(* ===== verification/KvdbProps.v ===== *)
(** * Properties of the key-value database: put and get

    The structure represents a finite map from keys to values: a put inserts, a
    get returns the value and removes the key. *)
From S2P Require Import Prelude Bytes Kvdb.

(** ** Free blocks *)

Definition free_at (ns : list node_t) (i : Z) : Prop :=
  match aget ns i with Some n => used n = 0%Z | None => False end.
#[export] Instance free_at_dec ns i : Decision (free_at ns i).
Proof. unfold free_at. destruct (aget ns i); apply _. Defined.

Definition free_from (ns : list node_t) (k : Z) : list Z := filter (free_at ns) (seqZ k (DATAS_SIZE - k)).

Lemma free_from_unfold ns k : (k < DATAS_SIZE)%Z →
  free_from ns k = if decide (free_at ns k) then k :: free_from ns (k + 1) else free_from ns (k + 1).
Proof.
  intros Hk. unfold free_from. rewrite (seqZ_cons k) by lia.
  replace (Z.succ k) with (k + 1)%Z by lia. replace (Z.pred (DATAS_SIZE - k)) with (DATAS_SIZE - (k + 1))%Z by lia.
  by rewrite filter_cons.
Qed.

Lemma free_from_end ns k : (DATAS_SIZE ≤ k)%Z → free_from ns k = [].
Proof. intros Hk. unfold free_from. by rewrite seqZ_nil by lia. Qed.

Lemma free_from_cons ns k x l :
  free_from ns k = x :: l → (k ≤ x < DATAS_SIZE)%Z ∧ free_at ns x ∧ l = free_from ns (x + 1).
Proof.
  remember (Z.to_nat (DATAS_SIZE - k)) as n eqn:Hn. revert k Hn.
  induction n as [|n IH]; intros k Hn Heq.
  { by rewrite free_from_end in Heq by lia. }
  rewrite free_from_unfold in Heq by lia. case_decide as Hf.
  - injection Heq as <- <-. split_and!; [lia|lia|done|done].
  - apply IH in Heq as (? & ? & ?); [|lia]. split_and!; [lia|lia|done|done].
Qed.

Lemma free_from_nodup ns k : NoDup (free_from ns k).
Proof. apply NoDup_filter, NoDup_seqZ. Qed.

Lemma free_from_elem ns k x : x ∈ free_from ns k → (k ≤ x < DATAS_SIZE)%Z ∧ free_at ns x.
Proof. unfold free_from. rewrite list_elem_of_filter, elem_of_seqZ. intros [? ?]. split; [lia|done]. Qed.

Lemma wp_unused_in (P : Z → kvdb_t → Prop) d l :
  Forall (λ i, 0 ≤ i < Z.of_nat (length (datas d)))%Z l →
  P (List.hd (-1)%Z (filter (free_at (datas d)) l)) d → wp (unused_in l) P d.
Proof.
  intros Hl. induction Hl as [|i l Hi Hl IH]; intros HP; cbn [unused_in]; [by wp_steps|].
  destruct (aget_is_Some (datas d) i) as [n Hn]; [done|]. unfold node. wp_steps. rewrite filter_cons in HP.
  assert (Hiff : free_at (datas d) i ↔ used n = 0%Z) by (unfold free_at; by rewrite Hn).
  apply wp_decide; intros Hu; [rewrite decide_True in HP by tauto|rewrite decide_False in HP by tauto].
  - wp_steps. exact HP.
  - by apply IH.
Qed.

Lemma wp_unused (P : Z → kvdb_t → Prop) d k :
  Z.of_nat (length (datas d)) = DATAS_SIZE → (0 ≤ k)%Z →
  P (List.hd (-1)%Z (free_from (datas d) k)) d → wp (kvdb_get_unused_idx k) P d.
Proof.
  intros Hlen Hk HP. unfold kvdb_get_unused_idx. rewrite decide_False by lia. apply wp_unused_in; [|done].
  apply Forall_forall. intros i Hi%elem_of_seqZ. lia.
Qed.

Lemma wp_on_db {A} (m : M kvdb_t A) (P : A → kv_st → Prop) s :
  wp m (λ a d, P a (set_db d s)) (db s) → wp (on_db m) P s.
Proof. apply wp_zoom. Qed.

Lemma wp_alloc_pick n : ∀ cnt k (P : option Z → kv_st → Prop) s,
  Z.of_nat (length (datas (db s))) = DATAS_SIZE → (-1 ≤ k)%Z → (0 ≤ cnt)%Z →
  (cnt + Z.of_nat n ≤ Z.of_nat (length (vec s)))%Z →
  let fr := free_from (datas (db s)) (k + 1) in
  (n ≤ length fr → ∀ v, length v = length (vec s) →
     (∀ i, (i < cnt)%Z → aget v i = aget (vec s) i) →
     (∀ j x, take n fr !! j = Some x → aget v (cnt + Z.of_nat j) = Some x) → P (Some (cnt + Z.of_nat n)%Z) (set_vec v s)) →
  (length fr < n → ∀ v, length v = length (vec s) → P None (set_vec v s)) →
  wp (alloc_pick n cnt k) P s.
Proof.
  induction n as [|n IH]; intros cnt k P s Hlen Hk Hcnt Hn fr HS HN; cbn [alloc_pick].
  { wp_steps. specialize (HS ltac:(lia) (vec s) eq_refl). rewrite Z.add_0_r in HS. destruct s. apply HS; [done|].
    intros j x Hj. by rewrite take_0, lookup_nil in Hj. }
  wp_steps. apply wp_on_db. apply wp_unused; [done|lia|]. fold fr.
  replace (set_db (db s) s) with s by (by destruct s).
  destruct fr as [|x fr'] eqn:Hfr; subst fr; simpl.
  { wp_steps. destruct s. apply (HN ltac:(simpl; lia)); done. }
  apply free_from_cons in Hfr as ([Hx1 Hx2] & Hfree & ->). rewrite decide_False by lia.
  unfold put_vec. wp_steps. destruct (aset (vec s) cnt x) as [v|] eqn:Hset; cycle 1.
  { by rewrite aset_Some in Hset by lia. }
  pose proof (aset_inv _ _ _ _ Hset) as [_ Hv]. assert (Hlv : length v = length (vec s)) by (by rewrite Hv, length_insert).
  wp_steps. apply (IH (cnt + 1)%Z x _ (set_vec v s)); [done|lia|lia|simpl; rewrite Hlv; lia| |]; cbn [vec set_vec db].
  - intros Hle w Hlw Hw1 Hw2. replace (cnt + 1 + Z.of_nat n)%Z with (cnt + Z.of_nat (S n))%Z by lia.
    apply (HS ltac:(simpl; lia) w); [congruence| |].
    + intros i Hi. rewrite Hw1 by lia. eapply aget_aset_ne; [done|lia].
    + intros [|j] y Hj; simpl in Hj.
      * injection Hj as <-. rewrite Z.add_0_r, Hw1 by lia. by eapply aget_aset_eq.
      * rewrite <-(Hw2 j y Hj). f_equal. lia.
  - intros Hlt w Hlw. apply (HN ltac:(simpl; lia) w). congruence.
Qed.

# EXERCISE DETAILS
The data are to be transcribed in full, exactly as given.

# RESPONSE AREA
(* ===== verification/KvdbProps.v ===== *)
(** * Properties of the key-value database: put and get

    The structure represents a finite map from keys to values: a put inserts, a
    get returns the value and removes the key. *)
From S2P Require Import Prelude Bytes Kvdb.

(** ** Free blocks *)

Definition free_at (ns : list node_t) (i : Z) : Prop :=
  match aget ns i with Some n => used n = 0%Z | None => False end.
#[export] Instance free_at_dec ns i : Decision (free_at ns i).
Proof. unfold free_at. destruct (aget ns i); apply _. Defined.

Definition free_from (ns : list node_t) (k : Z) : list Z := filter (free_at ns) (seqZ k (DATAS_SIZE - k)).

Lemma free_from_unfold ns k : (k < DATAS_SIZE)%Z →
  free_from ns k = if decide (free_at ns k) then k :: free_from ns (k + 1) else free_from ns (k + 1).
Proof.
  intros Hk. unfold free_from. rewrite (seqZ_cons k) by lia.
  replace (Z.succ k) with (k + 1)%Z by lia. replace (Z.pred (DATAS_SIZE - k)) with (DATAS_SIZE - (k + 1))%Z by lia.
  by rewrite filter_cons.
Qed.

Lemma free_from_end ns k : (DATAS_SIZE ≤ k)%Z → free_from ns k = [].
Proof. intros Hk. unfold free_from. by rewrite seqZ_nil by lia. Qed.

Lemma free_from_cons ns k x l :
  free_from ns k = x :: l → (k ≤ x < DATAS_SIZE)%Z ∧ free_at ns x ∧ l = free_from ns (x + 1).
Proof.
  remember (Z.to_nat (DATAS_SIZE - k)) as n eqn:Hn. revert k Hn.
  induction n as [|n IH]; intros k Hn Heq.
  { by rewrite free_from_end in Heq by lia. }
  rewrite free_from_unfold in Heq by lia. case_decide as Hf.
  - injection Heq as <- <-. split_and!; [lia|lia|done|done].
  - apply IH in Heq as (? & ? & ?); [|lia]. split_and!; [lia|lia|done|done].
Qed.

Lemma free_from_nodup ns k : NoDup (free_from ns k).
Proof. apply NoDup_filter, NoDup_seqZ. Qed.

Lemma free_from_elem ns k x : x ∈ free_from ns k → (k ≤ x < DATAS_SIZE)%Z ∧ free_at ns x.
Proof. unfold free_from. rewrite list_elem_of_filter, elem_of_seqZ. intros [? ?]. split; [lia|done]. Qed.

Lemma wp_unused_in (P : Z → kvdb_t → Prop) d l :
  Forall (λ i, 0 ≤ i < Z.of_nat (length (datas d)))%Z l →
  P (List.hd (-1)%Z (filter (free_at (datas d)) l)) d → wp (unused_in l) P d.
Proof.
  intros Hl. induction Hl as [|i l Hi Hl IH]; intros HP; cbn [unused_in]; [by wp_steps|].
  destruct (aget_is_Some (datas d) i) as [n Hn]; [done|]. unfold node. wp_steps. rewrite filter_cons in HP.
  assert (Hiff : free_at (datas d) i ↔ used n = 0%Z) by (unfold free_at; by rewrite Hn).
  apply wp_decide; intros Hu; [rewrite decide_True in HP by tauto|rewrite decide_False in HP by tauto].
  - wp_steps. exact HP.
  - by apply IH.
Qed.

Lemma wp_unused (P : Z → kvdb_t → Prop) d k :
  Z.of_nat (length (datas d)) = DATAS_SIZE → (0 ≤ k)%Z →
  P (List.hd (-1)%Z (free_from (datas d) k)) d → wp (kvdb_get_unused_idx k) P d.
Proof.
  intros Hlen Hk HP. unfold kvdb_get_unused_idx. rewrite decide_False by lia. apply wp_unused_in; [|done].
  apply Forall_forall. intros i Hi%elem_of_seqZ. lia.
Qed.

Lemma wp_on_db {A} (m : M kvdb_t A) (P : A → kv_st → Prop) s :
  wp m (λ a d, P a (set_db d s)) (db s) → wp (on_db m) P s.
Proof. apply wp_zoom. Qed.

Lemma wp_alloc_pick n : ∀ cnt k (P : option Z → kv_st → Prop) s,
  Z.of_nat (length (datas (db s))) = DATAS_SIZE → (-1 ≤ k)%Z → (0 ≤ cnt)%Z →
  (cnt + Z.of_nat n ≤ Z.of_nat (length (vec s)))%Z →
  let fr := free_from (datas (db s)) (k + 1) in
  (n ≤ length fr → ∀ v, length v = length (vec s) →
     (∀ i, (i < cnt)%Z → aget v i = aget (vec s) i) →
     (∀ j x, take n fr !! j = Some x → aget v (cnt + Z.of_nat j) = Some x) → P (Some (cnt + Z.of_nat n)%Z) (set_vec v s)) →
  (length fr < n → ∀ v, length v = length (vec s) → P None (set_vec v s)) →
  wp (alloc_pick n cnt k) P s.
Proof.
  induction n as [|n IH]; intros cnt k P s Hlen Hk Hcnt Hn fr HS HN; cbn [alloc_pick].
  { wp_steps. specialize (HS ltac:(lia) (vec s) eq_refl). rewrite Z.add_0_r in HS. destruct s. apply HS; [done|].
    intros j x Hj. by rewrite take_0, lookup_nil in Hj. }
  wp_steps. apply wp_on_db. apply wp_unused; [done|lia|]. fold fr.
  replace (set_db (db s) s) with s by (by destruct s).
  destruct fr as [|x fr'] eqn:Hfr; subst fr; simpl.
  { wp_steps. destruct s. apply (HN ltac:(simpl; lia)); done. }
  apply free_from_cons in Hfr as ([Hx1 Hx2] & Hfree & ->). rewrite decide_False by lia.
  unfold put_vec. wp_steps. destruct (aset (vec s) cnt x) as [v|] eqn:Hset; cycle 1.
  { by rewrite aset_Some in Hset by lia. }
  pose proof (aset_inv _ _ _ _ Hset) as [_ Hv]. assert (Hlv : length v = length (vec s)) by (by rewrite Hv, length_insert).
  wp_steps. apply (IH (cnt + 1)%Z x _ (set_vec v s)); [done|lia|lia|simpl; rewrite Hlv; lia| |]; cbn [vec set_vec db].
  - intros Hle w Hlw Hw1 Hw2. replace (cnt + 1 + Z.of_nat n)%Z with (cnt + Z.of_nat (S n))%Z by lia.
    apply (HS ltac:(simpl; lia) w); [congruence| |].
    + intros i Hi. rewrite Hw1 by lia. eapply aget_aset_ne; [done|lia].
    + intros [|j] y Hj; simpl in Hj.
      * injection Hj as <-. rewrite Z.add_0_r, Hw1 by lia. by eapply aget_aset_eq.
      * rewrite <-(Hw2 j y Hj). f_equal. lia.
  - intros Hlt w Hlw. apply (HN ltac:(simpl; lia) w). congruence.
Qed.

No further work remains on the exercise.